What is an Association
Community associations are created to provide exclusive benefits to the owners within a specific real estate development. The responsibilities may vary with each community and are by the desires of the association members and their elected Board of Directors.
A community association's specific duties and responsibilities are found within its unique governing documents. These governing documents typically consist of:
Declaration of Covenants, Conditions & Restrictions (also called a Declaration; Covenants; CC&Rs; or Master Deed). Creates the community association, contains the deed restrictions, and establishes mandatory membership and payment of assessments.
Articles of Incorporation. Set forth the structure and essential governance of the corporate body.
Bylaws. Defines how the association will be operated.
In general, the duties and responsibilities of a community association consist of any combination of the following six areas:
Common Areas. Community common areas can be as little as a sign and median strip at the front entrance to a small single-family home community, to as large as a planned community of thousands of homes that contain extensive green space (parks, trails), recreational facilities (marinas, clubhouses, pools, tennis courts), streets and parking areas.
Deed Restrictions. Deed restrictions are designed to provide a common standard of conduct for the community. They may define rules concerning the size and number of pets, limitations on parking and types of vehicles, renting of the home, age restriction of residents, business use of the house, and maintaining the appearance of the property.
Architectural Control. Architectural control provides the mechanism to ensure that the character and aesthetic harmony of the community is maintained in subsequent years and protected from a gradual deterioration of the standards. Before purchasing a home in a community association, a prospective buyer should review the architectural restrictions to ensure agreement with the standards.
Services & Maintenance Responsibilities. Maintenance and repair responsibilities coordinated by the association provide consistent appearance and quality of work throughout the community and the time-saving benefit for the members. The collective group purchasing power enhances the community for the everyday enjoyment of all residents.
Protection of Property Values. Although usually not d within the governing documents, one of the primary purposes of an association is to protect property values. When someone allows the appearance of their yard and home to deteriorate seriously, it often negatively impacts their neighbors and property values. Compliance with common standards helps to ensure the pleasing appearance of the community and the marketability of homes and maximizes - if not enhances - their collective property values.
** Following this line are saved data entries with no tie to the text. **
(* ===== verification/KeyHierarchyProps.v ===== *)
(** * KeyHierarchyProps: one active signer, working keys, honest attestations

    The theorems about [KeyHierarchy] over the in-memory key store. *)

From S2P Require Import Prelude Errors JsNum Text Json Canonical Types Crypto TokenCodec Id Storage Memory EncryptedPkcs8 EncryptedPkcs8Props KeyHierarchy.

(** ** The world of a hierarchy: its store, a clock, entropy *)

Record KeyWorld : Type := mkKeyWorld {
  kw_store : InMemoryKeyStore;
  kw_clock : Clock;
  kw_entropy : nat -> Z
}.

#[global] Instance kw_has_clock : HasClock KeyWorld := {|
  nowMs := fun w => let '(ms, c) := clock_nowMs (kw_clock w) in
                    (Ok ms, mkKeyWorld (kw_store w) c (kw_entropy w));
  nowIso := fun w => let '(r, c) := clock_nowIso (kw_clock w) in
                     (r, mkKeyWorld (kw_store w) c (kw_entropy w))
|}.

#[global] Instance kw_has_entropy : HasEntropy KeyWorld := {|
  randomFill := fun n w =>
    (Ok (map (fun i => kw_entropy w i mod 256) (seq 0 n)),
     mkKeyWorld (kw_store w) (kw_clock w) (fun i => kw_entropy w (n + i)%nat))
|}.

Definition on_store {A} (c : prog InMemoryKeyStore A) : prog KeyWorld A := fun w =>
  let '(r, s) := c (kw_store w) in (r, mkKeyWorld s (kw_clock w) (kw_entropy w)).

#[global] Instance kw_key_store : KeyStore KeyWorld := {|
  ks_put := fun record => on_store (store_put record);
  ks_get := fun id => on_store (store_get id);
  ks_findByKid := fun kid => on_store (store_findByKid kid);
  ks_list := fun f => on_store (store_list f);
  ks_update := fun id next => on_store (store_update id next)
|}.

#[global] Instance kw_fill : FillLaws KeyWorld.
Proof.
  intros n w bytes w' [= <- _]. split; [by rewrite length_map, length_seq|].
  apply Forall_fmap, Forall_true. intros i. unfold is_byte. simpl. zdiv.
Qed.

(** ** The store stays sound *)

(** Ids are keys, every kid leads to its record, and a scope has at most one
    active signing key per algorithm. *)
Record store_ok (s : InMemoryKeyStore) : Prop := {
  so_nodup : NoDup (byId s).*1;
  so_ids : forall id r, map_get (byId s) id = Some r -> k_id r = id;
  so_kids : forall id r, map_get (byId s) id = Some r -> map_get (byKid s) (k_kid r) = Some id;
  so_one_active : forall id1 id2 r1 r2,
    map_get (byId s) id1 = Some r1 -> map_get (byId s) id2 = Some r2 ->
    k_role r1 = signing -> k_role r2 = signing -> k_state r1 = k_active -> k_state r2 = k_active ->
    k_scope_id r1 = k_scope_id r2 -> k_alg r1 = k_alg r2 -> id1 = id2
}.

(** No record passes the filter. *)
Definition none_pass (f : KeyStoreFilter) (s : InMemoryKeyStore) : Prop :=
  forall id r, map_get (byId s) id = Some r -> key_passes f r = false.

Lemma filter_passes_iff {A} `{EqDecision A} (f : A) (x : A) : filter_passes (Some f) x = true <-> x = f.
Proof. apply bool_decide_eq_true. Qed.

Lemma active_passes scope alg r :
  key_passes (signer_query scope alg) r = true <->
  k_scope_id r = scope /\ k_role r = signing /\ k_state r = k_active /\ k_alg r = alg.
Proof. unfold key_passes, signer_query. cbn. rewrite !andb_true_iff, !bool_decide_eq_true. tauto. Qed.

Lemma store_list_elem f s l s' :
  store_list f s = (Ok l, s') ->
  s' = s /\ forall r, r ∈ l <-> r ∈ (byId s).*2 /\ key_passes f r = true.
Proof.
  intros [= <- <-]. split; [done|]. intros r. rewrite merge_sort_Permutation. apply elem_filter.
Qed.

Lemma store_list_nil f s s' : store_list f s = (Ok [], s') -> none_pass f s.
Proof.
  intros [_ H]%store_list_elem id r Hg. destruct (key_passes f r) eqn:E; [|done].
  destruct (not_elem_of_nil r). apply H. split; [|done].
  apply (list_elem_of_fmap_2 snd _ (id, r)), map_get_elem, Hg.
Qed.

(** Storing a record under its id: sound when the kid was free or its own,
    and no other active signing key shares its scope and algorithm. *)
Lemma store_record_ok s r :
  store_ok s ->
  (forall id, map_get (byKid s) (k_kid r) = Some id -> id = k_id r) ->
  (forall id r', map_get (byId s) id = Some r' -> id <> k_id r ->
     k_role r = signing -> k_state r = k_active -> key_passes (signer_query (k_scope_id r) (k_alg r)) r' = false) ->
  store_ok (store_record (k_id r) r s).
Proof.
  intros [Hn Hi Hk Ho] Hkid Hact.
  assert (Hget : forall id r', map_get (byId (store_record (k_id r) r s)) id = Some r' ->
    id = k_id r /\ r' = r \/ id <> k_id r /\ map_get (byId s) id = Some r').
  { intros id r'. cbn. destruct (decide (id = k_id r)) as [->|Hne].
    - rewrite map_get_set_eq. intros [= <-]. by left.
    - rewrite map_get_set_ne by done. by right. }
  split.
  - cbn. by apply map_set_NoDup.
  - intros id r' [[-> ->]|[_ H]]%Hget; eauto.
  - intros id r' [[-> ->]|[Hne H]]%Hget; cbn; [apply map_get_set_eq|].
    destruct (decide (k_kid r' = k_kid r)) as [E|E].
    + destruct Hne. apply Hkid. rewrite <- E. by apply Hk.
    + rewrite map_get_set_ne by done. by apply Hk.
  - intros id1 id2 r1 r2 [[-> ->]|[Hne1 H1]]%Hget [[-> ->]|[Hne2 H2]]%Hget R1 R2 S1 S2 Hs Ha;
      [done| | |by eapply Ho].
    + pose proof (Hact _ _ H2 Hne2 R1 S1) as Hf. exfalso. enough (false = true) by done. rewrite <- Hf.
      apply active_passes. by rewrite Hs, Ha.
    + pose proof (Hact _ _ H1 Hne1 R2 S2) as Hf. exfalso. enough (false = true) by done. rewrite <- Hf.
      apply active_passes. by rewrite <- Hs, <- Ha.
Qed.

Lemma store_put_inv r s res s' :
  store_put r s = (res, s') ->
  (res = Ok tt /\ s' = store_record (k_id r) r s
   /\ forall id, map_get (byKid s) (k_kid r) = Some id -> id = k_id r)
  \/ (exists e, res = Throw e) /\ s' = s.
Proof.
  unfold store_put. destruct (map_get (byKid s) (k_kid r)) as [id|]; [case_bool_decide|]; intros [= <- <-].
  - right. eauto.
  - left. split_and!; [done..|]. intros ? [= <-]. by destruct (decide (id = k_id r)).
  - by left.
Qed.

Lemma store_update_inv id r s res s' :
  store_update id r s = (res, s') ->
  (res = Ok tt /\ s' = store_record id r s /\ id = k_id r /\ exists r0, map_get (byId s) id = Some r0)
  \/ (exists e, res = Throw e) /\ s' = s.
Proof.
  unfold store_update, map_has. destruct (map_get (byId s) id) as [r0|]; cbn; [|intros [= <- <-]; right; eauto].
  case_bool_decide; intros [= <- <-]; [right; eauto|]. left. split_and!; eauto.
Qed.

(** ** Steps that leave the store alone *)

Definition still {A} (c : prog KeyWorld A) : Prop :=
  forall w r w', c w = (r, w') -> kw_store w' = kw_store w.

(** What throws has not touched the store. *)
Definition safe_fail {A} (c : prog KeyWorld A) : Prop :=
  forall w e w', c w = (Throw e, w') -> kw_store w' = kw_store w.

Section Still.
Context {A B : Type}.

Lemma still_ret (a : A) : still (ret a).
Proof. by intros w r w' [= _ <-]. Qed.
Lemma still_throw e : still (throw e : prog KeyWorld A).
Proof. by intros w r w' [= _ <-]. Qed.
Lemma still_lift (x : res A) : still (lift x).
Proof. by intros w r w' [= _ <-]. Qed.
Lemma still_bind (c : prog KeyWorld A) (k : A -> prog KeyWorld B) :
  still c -> (forall a, still (k a)) -> still (bind c k).
Proof.
  intros Hc Hk w r w' H. unfold bind in H. destruct (c w) as [[a|e] w1] eqn:E.
  - by rewrite (Hk _ _ _ _ H), (Hc _ _ _ E).
  - injection H as _ <-. exact (Hc _ _ _ E).
Qed.
Lemma safe_fail_still (c : prog KeyWorld A) : still c -> safe_fail c.
Proof. intros H w e w' E. exact (H _ _ _ E). Qed.
Lemma safe_fail_bind (c : prog KeyWorld A) (k : A -> prog KeyWorld B) :
  still c -> (forall a, safe_fail (k a)) -> safe_fail (bind c k).
Proof.
  intros Hc Hk w r w' H. unfold bind in H. destruct (c w) as [[a|e] w1] eqn:E.
  - by rewrite (Hk _ _ _ _ H), (Hc _ _ _ E).
  - injection H as _ <-. exact (Hc _ _ _ E).
Qed.
End Still.

Lemma still_nowIso : still nowIso.
Proof. intros w r w' H. cbn in H. destruct (clock_nowIso _). by injection H as _ <-. Qed.
Lemma still_nowMs : still nowMs.
Proof. intros w r w' H. cbn in H. destruct (clock_nowMs _). by injection H as _ <-. Qed.
Lemma still_randomFill n : still (randomFill n).
Proof. intros w r w' H. by injection H as _ <-. Qed.
Lemma still_find kid : still (ks_findByKid kid).
Proof. by intros w r w' [= _ <-]. Qed.
Lemma still_list f : still (ks_list f).
Proof. by intros w r w' [= _ <-]. Qed.

Create HintDb still.
#[export] Hint Resolve still_ret still_throw still_lift still_nowIso still_nowMs still_randomFill still_find still_list : still.

(** Follow a body step by step. *)
Ltac still_steps :=
  repeat match goal with
  | |- still (bind _ _) => apply still_bind; [|intros]
  | |- still (if ?b then _ else _) => destruct b
  | |- still (match ?x with _ => _ end) => destruct x
  | |- still _ => solve [auto with still]
  end.

Lemma still_freshUuid : still freshUuid.
Proof. unfold freshUuid. still_steps. Qed.
#[export] Hint Resolve still_freshUuid : still.

Section Hierarchy.
Context {KH : KeyHandles} {P : Pbes2}.
Context (backends : list (KeyAlg * SignatureBackend)) (makeKid : KeyRole -> UUIDv7 -> jsstr).

Lemma still_wrap der pass : still (wrapEncryptedPkcs8 der pass).
Proof. unfold wrapEncryptedPkcs8. still_steps. Qed.
#[local] Hint Resolve still_wrap : still.
(* ===== verification/TokenProps.v ===== *)
(** * TokenProps: an issued token is accepted exactly while it should be

    [issueToken] on the server composed with [validate] on the client. *)

From S2P Require Import Prelude Errors JsNum Text Json Canonical StrictJson Types Crypto TokenCodec Lic1 Lic2 Tokens Id Cursor Storage Pages Lifecycle LicenseService Memory MemoryLaws EncryptedPkcs8 EncryptedPkcs8Props KeyHierarchy KeyHierarchyProps TokenService Validate ValidateProps.

(** ** Claims of a canonical payload *)

(** No name the program looks up is one of [Object.prototype]'s. *)
Definition own_name (k : jsstr) : bool := bool_decide (k ∉ object_proto_names).

Lemma map_get_perm {A} (l1 l2 : list (jsstr * A)) k :
  NoDup l1.*1 -> l1 ≡ₚ l2 -> map_get l1 k = map_get l2 k.
Proof.
  intros Hd Hp. assert (Hd2 : NoDup l2.*1) by by rewrite <- Hp.
  destruct (map_get l1 k) as [v|] eqn:E.
  - apply map_get_elem in E. rewrite Hp in E. symmetry. by apply elem_map_get.
  - symmetry. apply map_get_None. rewrite <- Hp. by apply map_get_None.
Qed.

Lemma map_get_on_value {A B} (f : A -> B) l k : map_get (map (on_value f) l) k = f <$> map_get l k.
Proof.
  induction l as [|[k' v] l IH]; [done|]. cbn [map on_value fst snd map_get]. by case_decide.
Qed.

Lemma map_get_canon props k :
  NoDup props.*1 ->
  map_get (merge_sort key_le (map (on_value canon) props)) k = canon <$> map_get props k.
Proof.
  intros Hd. rewrite <- map_get_on_value. apply map_get_perm; [|by rewrite merge_sort_Permutation].
  apply sort_keys_nodup. by rewrite on_value_fst.
Qed.

Lemma canon_get props k :
  NoDup props.*1 -> own_name k = true ->
  get_prop (canon (plain props)) k = match map_get props k with Some v => canon v | None => JUndefined end.
Proof.
  intros Hd Hk. unfold own_name in Hk. bool_prop. unfold get_prop. cbn [canon lookup_chain proto_of].
  change (map (fun kv => (kv.1, canon kv.2)) props) with (map (on_value canon) props).
  rewrite map_get_canon by done. destruct (map_get props k); [done|]. cbn [fmap option_fmap option_map].
  assert (str_eqb k proto_key = false) as ->.
  { apply bool_decide_eq_false. intros ->. destruct Hk. apply list_elem_of_In. cbn. tauto. }
  by rewrite bool_decide_false.
Qed.

Lemma canon_has props k :
  NoDup props.*1 -> own_name k = true -> has_prop (canon (plain props)) k = map_has props k.
Proof.
  intros Hd Hk. unfold own_name in Hk. bool_prop. cbn [canon has_prop]. unfold map_has.
  change (map (fun kv => (kv.1, canon kv.2)) props) with (map (on_value canon) props).
  rewrite map_get_canon by done. rewrite bool_decide_false by done.
  destruct (map_get props k); [done|]. done.
Qed.

Section Claims.
Context {W : Type} (input : IssueTokenInput W) (jti : jsstr) (iat exp : jsnum) (slug : jsstr)
  (status : LicenseStatus) (force : option jsnum) (ent : option jsval).

Definition payload_props : list (jsstr * jsval) :=
  match token_payload input jti iat exp slug status force ent with JObj _ props => props | _ => [] end.

Lemma payload_nodup : NoDup payload_props.*1.
Proof.
  unfold payload_props, token_payload.
  destruct force, ent, (it_meta input); cbn [app fmap list_fmap fst]; decided.
Qed.

Lemma payload_plain : token_payload input jti iat exp slug status force ent = plain payload_props.
Proof. done. Qed.

Lemma payload_lookup :
  map_get payload_props (js "jti") = Some (JStr jti)
  /\ map_get payload_props (js "iat") = Some (JNum iat)
  /\ map_get payload_props (js "nbf") = Some (JNum iat)
  /\ map_get payload_props (js "exp") = Some (JNum exp)
  /\ map_get payload_props (js "scope") = Some (JStr slug)
  /\ map_get payload_props (js "license_id") = Some (JStr (l_id (it_license input)))
  /\ map_get payload_props (js "usage_id") = Some (JStr (u_id (it_usage input)))
  /\ map_get payload_props (js "usage_fingerprint") = Some (JStr (u_fingerprint (it_usage input)))
  /\ map_get payload_props (js "status") = Some (JStr (status_str status))
  /\ map_get payload_props (js "max_usages") = Some (js_int (l_max_usages (it_license input)))
  /\ map_get payload_props (js "force_online_after") = JNum <$> force
  /\ map_get payload_props (js "entitlements") = ent
  /\ map_get payload_props (js "aud") = None /\ map_get payload_props (js "iss") = None.
Proof.
  unfold payload_props, token_payload. destruct force, ent, (it_meta input); split_and!; reflexivity.
Qed.
(* ===== verification/TemplateProps.v ===== *)
(** * TemplateProps: what inheritance resolves to

    The nearest template that says something about a path of keys has the
    say, resolution always returns, and what it returns is well-typed. *)

From S2P Require Import Prelude Errors JsNum Text Json Types Id Cursor Storage Pages Memory Templates.

(** ** What a template says about a path *)

(** [Some (Some v)]: the value [v] there, which is not a plain object;
    [Some None]: an object there, or a value above it that is none; [None]:
    nothing. *)
Fixpoint opinion (v : jsval) (path : list jsstr) : option (option jsval) :=
  match v, path with
  | JObj JObjProto props, [] => Some None
  | JObj JObjProto props, k :: path' =>
      match map_get props k with Some v' => opinion v' path' | None => None end
  | _, [] => Some (Some v)
  | _, _ :: _ => Some None
  end.

Definition scalar_at (v : jsval) (path : list jsstr) : option jsval :=
  match opinion v path with Some x => x | None => None end.

(** The first opinion, from the leaf up. *)
Fixpoint first_opinion (values : list jsval) (path : list jsstr) : option (option jsval) :=
  match values with
  | [] => None
  | v :: values' => match opinion v path with Some x => Some x | None => first_opinion values' path end
  end.

Definition nearest (values : list jsval) (path : list jsstr) : option jsval :=
  match first_opinion values path with Some x => x | None => None end.

(** No own [__proto__] and no repeated key, at any depth. *)
Fixpoint clean (v : jsval) : Prop :=
  match v with
  | JObj _ props =>
      map_get props proto_key = None /\ NoDup props.*1 /\ Forall id (map (fun kv => clean kv.2) props)
  | _ => True
  end.

Definition is_plain (v : jsval) : bool := match v with JObj JObjProto _ => true | _ => false end.

Lemma not_plain_opinion v path : is_plain v = false ->
  opinion v path = match path with [] => Some (Some v) | _ => Some None end.
Proof. by destruct path, v as [| | | | | | |[] ?| | |]. Qed.

Lemma merge_not_plain e v : is_plain e && is_plain v = false -> merge_value e v = v.
Proof. by destruct e as [| | | | | | |[] ?| | |], v as [| | | | | | |[] ?| | |]. Qed.

Lemma get_plain base k : k <> proto_key ->
  match map_get base k with
  | Some v => get_prop (plain base) k = v
  | None => is_plain (get_prop (plain base) k) = false
  end.
Proof.
  intros Hk. unfold get_prop. cbn [proto_of lookup_chain]. destruct (map_get base k); [done|].
  unfold str_eqb. rewrite bool_decide_false by done. by case_bool_decide.
Qed.

Lemma assign_plain base k v : k <> proto_key -> assign JObjProto base k v = (JObjProto, map_set base k v).
Proof. intros Hk. unfold assign, str_eqb. by rewrite bool_decide_false by done. Qed.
Quality of Lifestyle. Another association purpose usually not stated within the governing documents is to maintain a quality lifestyle for all community residents. All too often, we lock ourselves into our homes without having the opportunity to enjoy the company of our neighbors while celebrating the various traditions and festivities during the year. The association can and should act as the vehicle to help bring neighbors together to foster a sense of community.